PKP in pediatric patients, especially patients with congenital cases, is challenging, and the prognosis may be poor. Therefore, detailed preoperative evaluations of both the structural and clinical features of eyes with CCO should be conducted. UBM shows great potential for the examination of the anterior segment in severely opaqued corneas and should be widely used in preoperative evaluations of eyes with CCO. Our study successfully identified several structural risk factors for PKG in eyes with CCO as well high-risk factors in eyes with clinical risk factors. An explanation of the risk factors should be included when patients are counseled about the risk of poor prognosis if they choose the proposed surgical procedure. High-risk patients should undergo frequent postoperative follow-up examinations and careful management of IOP. PKP should be performed with caution in these patients, and the timing of antiglaucoma surgery should be evaluated.

However, potential limitations should be noted. First, this study is limited by the small sample size, which is common in studies involving pediatric keratoplasties [5]. Therefore, the statistical power may be lower, and some variables may not be statistically significant. Second, only eyes with Peters anomaly and sclerocornea were included, which is related to the disease spectrum of our hospital. The addition of other cases of CCO may improve the reliability of the conclusions. However, due to the rareness of the disease, statistical analysis may be difficult. Moreover, this cohort should undergo long-term follow-up so the effects of structural risk factors on graft survival can be observed. Postoperative structural evaluations of these eyes should be conducted to explore the potential effects of dysplasia and the inflammatory response on the mechanisms of PKG.

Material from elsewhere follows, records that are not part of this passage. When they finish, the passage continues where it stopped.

(** Whatever is called, by anyone and at any depth, an existing token
    keeps its holder and its terms, and once it has left the Active
    status its record. *)
Lemma exec_kept_respects (q : uint256) :
  (forall now tx w w',
     SoulboundToken._ownerOf (tok w) q <> zero_address ->
     exec now tx w = Ok w' -> kept q (tok w) (tok w')) /\
  (forall now calls w,
     SoulboundToken._ownerOf (tok w) q <> zero_address ->
     kept q (tok w) (tok (during now calls w))) /\
  (forall txs w,
     SoulboundToken._ownerOf (tok w) q <> zero_address ->
     kept q (tok w) (tok (run w txs))).
Proof.
  assert (Refl : forall w : State,
            SoulboundToken._ownerOf (tok w) q <> zero_address ->
            kept q (tok w) (tok w)) by (intros; apply kept_refl).
  assert (Trans : forall a b c : State,
            kept q (tok a) (tok b) -> kept q (tok b) (tok c) ->
            kept q (tok a) (tok c)) by (intros a b c; apply kept_trans).
  assert (Step : forall a b : State,
            SoulboundToken._ownerOf (tok a) q <> zero_address ->
            kept q (tok a) (tok b) ->
            SoulboundToken._ownerOf (tok b) q <> zero_address).
  { intros a b Ha (K & _). rewrite K. exact Ha. }
  assert (Plain : forall m c w w',
            reaches_callee c = false ->
            SoulboundToken._ownerOf (tok w) q <> zero_address ->
            World.exec {| tx_msg := m; tx_ext := no_callee; tx_call := c |} w
            = Ok w' -> kept q (tok w) (tok w')).
  { intros m c w w' RC Hq E. unfold World.exec in E. simpl in E.
    destruct c as [c|c|c|c]; inv_ok; subst; simpl; try apply kept_refl.
    - match goal with K : SoulboundToken.exec _ _ _ _ = Ok _ |- _ =>
        pose proof (exec_token_kept _ _ _ _ _ q K Hq) as T end.
      cbv zeta in T.
      destruct T as (T1 & T2 & T3 & T4 & T5 & T6 & T7 & T8 & T9).
      unfold kept. cbv zeta. repeat split; auto.
      intros A. destruct T9 as [T9|(T9 & T10)]; [congruence|contradiction].
    - destruct c; try discriminate RC; simpl in E; inv_ok; subst; simpl;
        apply kept_refl. }
  assert (Mint : forall hook answer m b cid amount service validity w tid w',
            (forall w0, SoulboundToken._ownerOf (tok w0) q <> zero_address ->
                        kept q (tok w0) (tok (hook w0))) ->
            SoulboundToken._ownerOf (tok w) q <> zero_address ->
            mintToken hook answer m b cid amount service validity w
            = Ok (tid, w') -> kept q (tok w) (tok w')).
  { intros. eapply mintToken_kept; eauto. }
  assert (Issue : forall hook answer m cid b amount service validity w tid w',
            (forall w0, SoulboundToken._ownerOf (tok w0) q <> zero_address ->
                        kept q (tok w0) (tok (hook w0))) ->
            SoulboundToken._ownerOf (tok w) q <> zero_address ->
            issueBeneficiaryToken hook answer m cid b amount service validity w
            = Ok (tid, w') -> kept q (tok w) (tok w')).
  { intros hook answer m cid b amount service validity w tid w' Hh Hq E.
    unfold issueBeneficiaryToken in E.
    destruct (CampaignFactory.guard (fac w)); [discriminate E|].
    inv_ok. subst. simpl.
    match goal with K : mintToken _ _ _ _ _ _ _ _ _ = Ok _ |- _ =>
      apply (mintToken_kept q) in K; [exact K|exact Hh|exact Hq] end. }
  assert (Release : forall hook1 answer1 hook2 answer2 m cid recipient amount
                      w log w',
            (forall w0, SoulboundToken._ownerOf (tok w0) q <> zero_address ->
                        kept q (tok w0) (tok (hook1 w0))) ->
            (forall w0, SoulboundToken._ownerOf (tok w0) q <> zero_address ->
                        kept q (tok w0) (tok (hook2 w0))) ->
            SoulboundToken._ownerOf (tok w) q <> zero_address ->
            releaseFunds hook1 answer1 hook2 answer2 m cid recipient amount w
            = Ok (log, w') -> kept q (tok w) (tok w')).
  { intros hook1 answer1 hook2 answer2 m cid recipient amount w log w'
      H1 H2 Hq E.
    unfold releaseFunds in E. inv_ok.
    destruct (CampaignFactory.guard (fac w)); [discriminate E|]. inv_ok.
    destruct (transfer hook1 _ _ _ _) as [[c1 w1]|] eqn:T1; [|discriminate E].
    destruct (transfer hook2 _ _ _ _) as [[c2 w2]|] eqn:T2; [|discriminate E].
    inversion E. subst. simpl.
    assert (K1 : kept q (tok w) (tok w1)).
    { apply transfer_tok in T1. simpl in T1.
      destruct T1 as [T1|(w0 & T1 & ->)];
        [rewrite T1; apply kept_refl|].
      rewrite <- T1. apply H1. rewrite T1. exact Hq. }
    assert (K2 : kept q (tok w1) (tok w2)).
    { assert (Hq1 : SoulboundToken._ownerOf (tok w1) q <> zero_address)
        by (destruct K1 as (K1 & _); rewrite K1; exact Hq).
      apply transfer_tok in T2.
      destruct T2 as [T2|(w0 & T2 & ->)];
        [rewrite T2; apply kept_refl|].
      rewrite <- T2. apply H2. rewrite T2. exact Hq1. }
    eapply kept_trans; eauto. }
  split; [|split].
  - intros now tx.
    exact (exec_respects _ _ Refl Trans Step Plain Mint Issue Release now tx).
  - intros now calls w.
    exact (all_calls_respect _ _ Refl Trans Step Plain Mint Issue Release
             now calls w).
  - intros txs w.
    exact (run_respects _ _ Refl Trans Step Plain Mint Issue Release txs w).
Qed.
End ReentrantFacts.


Module ReentrantTheorems.
Import World Reentrant ReentrantScenarios WorldScenarios TokenFacts FactoryFacts
  WorldFacts ReentrantFacts.
Import CampaignFactory.




(** The recipient of that release has paused the campaign from inside
    the transfer: the call succeeds and leaves the campaign Paused. *)
Lemma recipient_pauses_during_release :
  exists log w',
    Reentrant.releaseFunds (during 200 []) true (during 200 pausing_recipient)
      true {| sender := 1; timestamp := 200 |} 1 2 100 funded = Ok (log, w') /\
    status (campaigns (fac funded) 1) = Active /\
    status (campaigns (fac w') 1) = Paused.
Proof.
  eexists. eexists. split; [vm_compute; reflexivity|].
  split; vm_compute; reflexivity.
Qed.

(** A release whose recipient is the factory itself (address 100) leaves
    the balance short of the fee only: the net amount comes back. *)
Lemma release_to_the_factory_itself :
  exists log w',
    Reentrant.releaseFunds (during 200 []) true (during 200 []) true
      {| sender := 1; timestamp := 200 |} 1 100 400 funded = Ok (log, w') /\
    balance (fac funded) = 500 /\ balance (fac w') = 490.
Proof.
  eexists. eexists. split; [vm_compute; reflexivity|].
  split; vm_compute; reflexivity.
Qed.
End ReentrantTheorems.


(** ** More on the entitlement token *)

Module TokenLifecycle.
Import SoulboundToken TokenFacts.

(** For a redeemer with a non-empty proof, the contract not paused and no
    guarded call in progress, [isTokenRedeemable] is true exactly when
    [redeemToken] goes through. *)
Theorem isTokenRedeemable_predicts_redeemToken (m : Msg) (tid : uint256)
    (proof : string) (s : State) :
  hasRole s REDEEMER_ROLE (sender m) = true ->
  paused s = false -> guard s = false -> proof <> EmptyString ->
  (isTokenRedeemable m tid s = true <->
   exists s', redeemToken m tid proof s = Ok s').
Proof.
  intros Hr Hp Hg Hn. unfold isTokenRedeemable. split.
  - intros H. to_prop. apply TokenStatus_eqb_spec in H2.
    apply redeemToken_accepts; auto.
  - intros [s' E]. apply redeemToken_Ok in E. simpl in E.
    destruct E as (_ & _ & _ & A & B & C & D & _).
    apply Z.eqb_neq in A. apply Z.leb_le in D. rewrite A, B, C, D. reflexivity.
Qed.

Lemma isTokenRedeemable_predicts_redeemToken_witness :
  isTokenRedeemable {| sender := 5; timestamp := 120 |} 0
    TokenScenarios.one_token = true <->
  exists s', redeemToken {| sender := 5; timestamp := 120 |} 0 "QmProof"
               TokenScenarios.one_token = Ok s'.
Proof.
  apply (isTokenRedeemable_predicts_redeemToken
           {| sender := 5; timestamp := 120 |} 0 "QmProof"
           TokenScenarios.one_token).
  - vm_compute. reflexivity.
  - vm_compute. reflexivity.
  - vm_compute. reflexivity.
  - intros K. discriminate K.
Defined.

Lemma markExpired_accepts (m : Msg) (tid : uint256) (s : State) :
  _ownerOf s tid <> zero_address -> status (tokenMetadata s tid) = Active ->
  expiryDate (tokenMetadata s tid) < timestamp m ->
  exists s', markExpired m tid s = Ok s'.
Proof.
  intros Ho Hs Ht. unfold markExpired.
  apply Z.eqb_neq in Ho. rewrite Ho. simpl. rewrite Hs. simpl.
  apply Z.ltb_lt in Ht. rewrite Ht. simpl. eauto.
Qed.

(** Anyone can mark a token expired, exactly when it exists, is Active
    and the time is past its expiry date. The token is then Expired for
    good: marking it again fails with "Token is not active", redeeming it
    fails, and [isTokenRedeemable] is false. At no instant can the same
    token be both redeemed and marked expired. *)
Theorem markExpired_outcome (m : Msg) (tid : uint256) (s : State) :
  ((exists s', markExpired m tid s = Ok s') <->
   (_ownerOf s tid <> zero_address /\ status (tokenMetadata s tid) = Active /\
    expiryDate (tokenMetadata s tid) < timestamp m)) /\
  (forall s', markExpired m tid s = Ok s' ->
     status (tokenMetadata s' tid) = Expired /\
     (forall q, q <> tid -> tokenMetadata s' q = tokenMetadata s q) /\
     (forall m', markExpired m' tid s' = Err (Revert "Token is not active")) /\
     (forall m' proof, exists e, redeemToken m' tid proof s' = Err e) /\
     (forall m', isTokenRedeemable m' tid s' = false)) /\
  (forall proof s1 s2,
     markExpired m tid s = Ok s1 -> redeemToken m tid proof s = Ok s2 -> False).
Proof.
  split; [split|split].
  - intros [s' E]. apply markExpired_Ok in E. tauto.
  - intros (A & B & C). apply markExpired_accepts; auto.
  - intros s' E. apply markExpired_Ok in E. destruct E as (A & B & C & ->).
    simpl. rewrite upd_same. simpl. repeat split.
    + intros q N. apply upd_other. exact N.
    + intros m'. unfold markExpired, _ownerOf in *. simpl.
      apply Z.eqb_neq in A. rewrite A. simpl. rewrite upd_same. reflexivity.
    + intros m' proof.
      destruct (redeemToken m' tid proof _) as [s2|e] eqn:E2; [|eauto].
      apply redeemToken_Ok in E2. simpl in E2. rewrite upd_same in E2.
      simpl in E2. destruct E2 as (_ & _ & _ & _ & X & _). discriminate X.
    + intros m'. unfold isTokenRedeemable. simpl. rewrite upd_same. simpl.
      rewrite andb_false_r. reflexivity.
  - intros proof s1 s2 E1 E2. apply markExpired_Ok in E1.
    apply redeemToken_Ok in E2. simpl in E2.
    destruct E1 as (_ & _ & L & _). destruct E2 as (_ & _ & _ & _ & _ & _ & G & _).
    lia.
Qed.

There has been little focus on eyes with CCO in previous studies of PKG, and the risk factors for PKG in adult eyes are limited to PAS and lens anomalies, with no consideration of other structural details. Our study revealed the detailed structural risk factors for PKG in eyes with CCO using UBM, which has great implications for decision-making and postoperative management of complicated pediatric keratoplasties and provides a theoretical basis for the prevention and treatment of congenital blindness.

Conclusion

This is the largest clinical observational study of structural risk factors for PKG in pediatric patients to date. Our findings highlight the critical importance of a thorough preoperative assessment of the anterior segment structure, including iridocorneal synechia, lens status, and angle closure, in the PKG risk assessment, surgical prognosis, and postoperative management of pediatric patients with CCO. Particularly for patients presenting with clinical risk factors such as preoperative glaucoma and higher IOP, structural examinations are indispensable for clinical decision-making.